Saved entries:

------------------------

(** * Recurrence resolution and aggregation of the availability scheduler

    A shallow embedding of [src/App.js]: the day-view filter of [App] and of
    [ShareView], the month indicator map built by the schedules snapshot
    callback, the comparator sort, and the creation handler
    [handleAddScheduleEntry].

    Conventions of the embedding.
    - A JavaScript [Date] is its time value: a [Z] number of milliseconds
      since 1970-01-01T00:00:00Z.
    - The browser's local time zone is a fixed offset [tz], in minutes east
      of UTC (local time = UTC + tz minutes); daylight-saving changes are
      not modelled.
    - A date-only string ['YYYY-MM-DD'] is represented by the day number of
      that calendar date (days since 1970-01-01); formatting is injective,
      so [===] on such strings is equality of day numbers.  A field that is
      [null], [undefined] or the empty string is [None].
    - An ISO date-time string written by [toISOString] is represented by
      its time value, a time-of-day string ['HH:MM'] by its number of
      minutes after midnight. *)

From Stdlib Require Import ZArith Lia List Bool String Sorted Permutation.
From stdpp Require Import base option list gmap strings.

Local Open Scope string_scope.
Local Open Scope Z_scope.

(** ** ECMAScript date arithmetic *)

Module JsDate.

Definition msPerDay : Z := 86400000.
Definition msPerMinute : Z := 60000.

(** [Day(t)] and [TimeWithinDay(t)] of the language specification. *)
Definition Day (t : Z) : Z := t / msPerDay.
Definition TimeWithinDay (t : Z) : Z := t mod msPerDay.

(** Day number of the proleptic Gregorian date [y]-[m]-[d], [m] in 1..12. *)
Definition daysFromCivil (y m d : Z) : Z :=
  let y' := if m <=? 2 then y - 1 else y in
  let era := y' / 400 in
  let yoe := y' - era * 400 in
  let doy := (153 * (if 2 <? m then m - 3 else m + 9) + 2) / 5 + d - 1 in
  let doe := yoe * 365 + yoe / 4 - yoe / 100 + doy in
  era * 146097 + doe - 719468.

(** Year, month (1..12) and day of month of a day number. *)
Definition civilFromDays (z : Z) : Z * Z * Z :=
  let z' := z + 719468 in
  let era := z' / 146097 in
  let doe := z' - era * 146097 in
  let yoe := (doe - doe / 1460 + doe / 36524 - doe / 146096) / 365 in
  let doy := doe - (365 * yoe + yoe / 4 - yoe / 100) in
  let mp := (5 * doy + 2) / 153 in
  let d := doy - (153 * mp + 2) / 5 + 1 in
  let m := if mp <? 10 then mp + 3 else mp - 9 in
  (if m <=? 2 then yoe + era * 400 + 1 else yoe + era * 400, m, d).

Definition YearFromDay (z : Z) : Z := fst (fst (civilFromDays z)).
Definition MonthFromDay (z : Z) : Z := snd (fst (civilFromDays z)) - 1.
Definition DateFromDay (z : Z) : Z := snd (civilFromDays z).

(** [MakeDay(year, month, date)]: [month] is zero-based and may lie
    outside 0..11, [date] may lie outside the month (day 0 is the last
    day of the previous month). *)
Definition MakeDay (year month date : Z) : Z :=
  daysFromCivil (year + month / 12) (month mod 12 + 1) 1 + date - 1.

Section Zone.
Variable tz : Z.

Definition LocalTime (t : Z) : Z := t + tz * msPerMinute.
Definition UTC (t : Z) : Z := t - tz * msPerMinute.

Definition getFullYear (t : Z) : Z := YearFromDay (Day (LocalTime t)).
Definition getMonth (t : Z) : Z := MonthFromDay (Day (LocalTime t)).
Definition getDate (t : Z) : Z := DateFromDay (Day (LocalTime t)).

(** 0 = Sunday ... 6 = Saturday; 1970-01-01 was a Thursday. *)
Definition getDay (t : Z) : Z := (Day (LocalTime t) + 4) mod 7.

(** [new Date(year, month, date)]: local midnight; a year in 0..99 is
    read as 1900 + year. *)
Definition newDate (year month date : Z) : Z :=
  let yr := if (0 <=? year) && (year <=? 99) then 1900 + year else year in
  UTC (MakeDay yr month date * msPerDay).

(** [d.setDate(date)] returns the new time value of [d]. *)
Definition setDate (t date : Z) : Z :=
  UTC (MakeDay (getFullYear t) (getMonth t) date * msPerDay
       + TimeWithinDay (LocalTime t)).

(** [new Date(`${isoDate}T${HH:MM}:00`)]: a date-time string without an
    offset is local time. *)
Definition parseLocalDateTime (isoDate minutes : Z) : Z :=
  UTC (isoDate * msPerDay + minutes * msPerMinute).

(** [d.toDateString()]: the local calendar date, represented by its day
    number (the weekday it prints is a function of the date). *)
Definition toDateString (t : Z) : Z := Day (LocalTime t).
End Zone.

(** [new Date('YYYY-MM-DD')]: a date-only string is UTC midnight. *)
Definition parseDateOnly (isoDate : Z) : Z := isoDate * msPerDay.

(** [d.toISOString().split('T')[0]]: the UTC calendar date of [d]. *)
Definition toISODate (t : Z) : Z := Day t.

(** The date-only string written ['y-m-d']. *)
Definition isoDate (y m d : Z) : Z := daysFromCivil y m d.

End JsDate.

Import JsDate.

(** ** Stored records *)

(** A document of the [schedules] collection; [ownerUserId] is its
    [userId] field. *)
Record ScheduleDoc := {
  date : Z;
  startDateTimeUTC : Z;
  endDateTimeUTC : Z;
  activityId : string;
  activityName : string;
  activityColor : string;
  ownerUserId : string;
  recurrenceType : string;
  recurrenceDays : option (list Z);
  recurrenceStartDate : option Z;
  recurrenceEndDate : option Z;
  createdAt : Z
}.

(** [{ id: doc.id, ...doc.data() }] *)
Record Entry := { entryId : string; data :> ScheduleDoc }.

(** A document of the [activityItems] collection, with its id. *)
Record Activity := { itemId : string; name : string; color : string }.

(** ** Pieces shared by the embeddings *)

(** [arr.includes(x)] on an array of numbers. *)
Definition includes (arr : list Z) (x : Z) : bool := existsb (Z.eqb x) arr.

(** [entry.recurrenceStartDate ? new Date(entry.recurrenceStartDate) : null] *)
Definition entryStartDate (entry : Entry) : option Z :=
  parseDateOnly <$> recurrenceStartDate entry.

Definition entryEndDate (entry : Entry) : option Z :=
  parseDateOnly <$> recurrenceEndDate entry.

(** [!bound || p bound] for a [Date]-or-[null] bound. *)
Definition nullOr (bound : option Z) (p : Z -> bool) : bool :=
  match bound with None => true | Some b => p b end.

(** [ToNumber] of a [Date]-or-[null] operand of a relational operator. *)
Definition toNumber (bound : option Z) : Z := default 0 bound.

(** [Array.prototype.sort] with a comparator: a stable sort; an element
    goes before the first element it does not compare greater than. *)
Fixpoint insertSorted {A} (cmp : A -> A -> Z) (x : A) (l : list A) : list A :=
  match l with
  | [] => [x]
  | y :: ys => if cmp x y <=? 0 then x :: y :: ys else y :: insertSorted cmp x ys
  end.

Definition arraySort {A} (cmp : A -> A -> Z) (l : list A) : list A :=
  foldr (insertSorted cmp) [] l.

(** [(a, b) => new Date(a.startDateTimeUTC) - new Date(b.startDateTimeUTC)] *)
Definition byStartTime (a b : Entry) : Z := startDateTimeUTC a - startDateTimeUTC b.

(** ** ShareView: the shared, read-only day view *)

Module ShareView.
Section Zone.
Variable tz : Z.

(** The [filter] callback of [filteredEntries]. *)
Definition keepEntry (sharedDate : Z) (entry : Entry) : bool :=
  let currentDayOfWeek := getDay tz sharedDate in
  let dateString := toISODate sharedDate in
  let selectedDateOnly :=
    newDate tz (getFullYear tz sharedDate) (getMonth tz sharedDate)
            (getDate tz sharedDate) in
  let isWithinRecurrenceRange :=
    nullOr (entryStartDate entry) (fun s => s <=? selectedDateOnly) &&
    nullOr (entryEndDate entry) (fun e => selectedDateOnly <=? e) in
  if negb isWithinRecurrenceRange then false
  else
    let isOneTime :=
      String.eqb (recurrenceType entry) "none" && (date entry =? dateString) in
    let isDailyRecurring := String.eqb (recurrenceType entry) "daily" in
    let isWeeklyRecurring :=
      String.eqb (recurrenceType entry) "weekly" &&
      match recurrenceDays entry with
      | None => false
      | Some days => includes days currentDayOfWeek
      end in
    isOneTime || isDailyRecurring || isWeeklyRecurring.

Definition filteredEntries (sharedDate : Z) (allEntries : list Entry)
  : list Entry :=
  arraySort byStartTime (List.filter (keepEntry sharedDate) allEntries).
End Zone.
End ShareView.

(** ** App: the owner's calendar *)

(** Completion of a callback: it returns, or a [TypeError] aborts it. *)
Inductive JsError := TypeError.

Inductive Completion (A : Type) :=
| Normal (a : A)
| Throw (e : JsError).
Arguments Normal {A} a.
Arguments Throw {A} e.

#[global] Instance Completion_ret : MRet Completion := fun A a => Normal a.

#[global] Instance Completion_bind : MBind Completion := fun A B k c =>
  match c with
  | Normal a => k a
  | Throw e => Throw e
  end.

(** [arr.forEach(body)] threading the variables the body assigns. *)
Fixpoint forEach {A S} (body : S -> A -> Completion S) (arr : list A) (s : S)
  : Completion S :=
  match arr with
  | [] => Normal s
  | x :: xs => s' ← body s x; forEach body xs s'
  end.

Module App.
Section Zone.
Variable tz : Z.

(** The helper [isDateWithinRecurrenceRange] closed over one entry. *)
Definition isDateWithinRecurrenceRange (entry : Entry) (dateToCheck : Z) : bool :=
  let dateOnly :=
    newDate tz (getFullYear tz dateToCheck) (getMonth tz dateToCheck)
            (getDate tz dateToCheck) in
  nullOr (entryStartDate entry) (fun s => s <=? dateOnly) &&
  nullOr (entryEndDate entry) (fun e => dateOnly <=? e).

Section Month.
Variable currentMonth : Z.

Definition currentMonthStartDate : Z :=
  newDate tz (getFullYear tz currentMonth) (getMonth tz currentMonth) 1.

Definition currentMonthEndDate : Z :=
  newDate tz (getFullYear tz currentMonth) (getMonth tz currentMonth + 1) 0.

(** [new Date(entry.date)] falls in the displayed month and year. *)
Definition dateInCurrentMonth (entry : Entry) : bool :=
  (getMonth tz (parseDateOnly (date entry)) =? getMonth tz currentMonth) &&
  (getFullYear tz (parseDateOnly (date entry)) =? getFullYear tz currentMonth).

(** [&&] binds tighter than [||]: the recurring alternative is
    [(type !== 'none' && inRange(start)) || inRange(end) || (...)]. *)
Definition isRelevantForMonth (entry : Entry) : bool :=
  (String.eqb (recurrenceType entry) "none" && dateInCurrentMonth entry) ||
  ((negb (String.eqb (recurrenceType entry) "none") &&
    isDateWithinRecurrenceRange entry currentMonthStartDate) ||
   isDateWithinRecurrenceRange entry currentMonthEndDate ||
   ((toNumber (entryStartDate entry) <=? currentMonthStartDate) &&
    (currentMonthEndDate <=? toNumber (entryEndDate entry)))).

(** The condition guarding [datesWithActivities.set] in the day loop;
    [entry.recurrenceDays.includes] is reached only for an in-range day of
    a ['weekly'] entry and throws when the field is missing. *)
Definition firesOn (entry : Entry) (tempDate : Z) : Completion bool :=
  let tempDayOfWeek := getDay tz tempDate in
  if negb (isDateWithinRecurrenceRange entry tempDate) then Normal false
  else if String.eqb (recurrenceType entry) "daily" then Normal true
  else if negb (String.eqb (recurrenceType entry) "weekly") then Normal false
  else match recurrenceDays entry with
       | None => Throw TypeError
       | Some days => Normal (includes days tempDayOfWeek)
       end.

(** [while (tempDate <= currentMonthEndDate) { ...; tempDate.setDate(...) }];
    [fuel] bounds the number of iterations. *)
Fixpoint dayLoop (fuel : nat) (entry : Entry) (tempDate : Z)
  (datesWithActivities : gmap Z string) : Completion (gmap Z string) :=
  match fuel with
  | O => Normal datesWithActivities
  | S fuel' =>
      if tempDate <=? currentMonthEndDate then
        let tempDateString := toISODate tempDate in
        fires ← firesOn entry tempDate;
        let datesWithActivities' :=
          if fires : bool
          then <[tempDateString := activityColor entry]> datesWithActivities
          else datesWithActivities in
        dayLoop fuel' entry (setDate tz tempDate (getDate tz tempDate + 1))
                datesWithActivities'
      else Normal datesWithActivities
  end.

(** One more than the number of whole days from the first to the last
    instant of the loop: each iteration advances [tempDate] by one day. *)
Definition dayLoopFuel : nat :=
  S (Z.to_nat ((currentMonthEndDate - currentMonthStartDate) / msPerDay)).

(** The part of the [forEach] body that populates the month map. *)
Definition populateMonth (entry : Entry) (datesWithActivities : gmap Z string)
  : Completion (gmap Z string) :=
  if isRelevantForMonth entry then
    if String.eqb (recurrenceType entry) "none" then
      if dateInCurrentMonth entry
      then Normal (<[date entry := activityColor entry]> datesWithActivities)
      else Normal datesWithActivities
    else dayLoop dayLoopFuel entry currentMonthStartDate datesWithActivities
  else Normal datesWithActivities.

Section Selected.
Variable selectedDate : Z.

(** The selected-date test of the [forEach] body. *)
Definition matchesSelectedDate (entry : Entry) : bool :=
  let selectedDateString := toISODate selectedDate in
  let selectedDayOfWeek := getDay tz selectedDate in
  if isDateWithinRecurrenceRange entry selectedDate then
    let isOneTime :=
      String.eqb (recurrenceType entry) "none" &&
      (date entry =? selectedDateString) in
    let isDailyRecurring := String.eqb (recurrenceType entry) "daily" in
    let isWeeklyRecurring :=
      String.eqb (recurrenceType entry) "weekly" &&
      match recurrenceDays entry with
      | None => false
      | Some days => includes days selectedDayOfWeek
      end in
    isOneTime || isDailyRecurring || isWeeklyRecurring
  else false.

------------------------

Copying begins at the line that holds "includes days selectedDayOfWeek" and ends at the last line of the data above, with both included and each line kept exactly.

RESPONSE BOX:
      | Some days => includes days selectedDayOfWeek
      end in
    isOneTime || isDailyRecurring || isWeeklyRecurring
  else false.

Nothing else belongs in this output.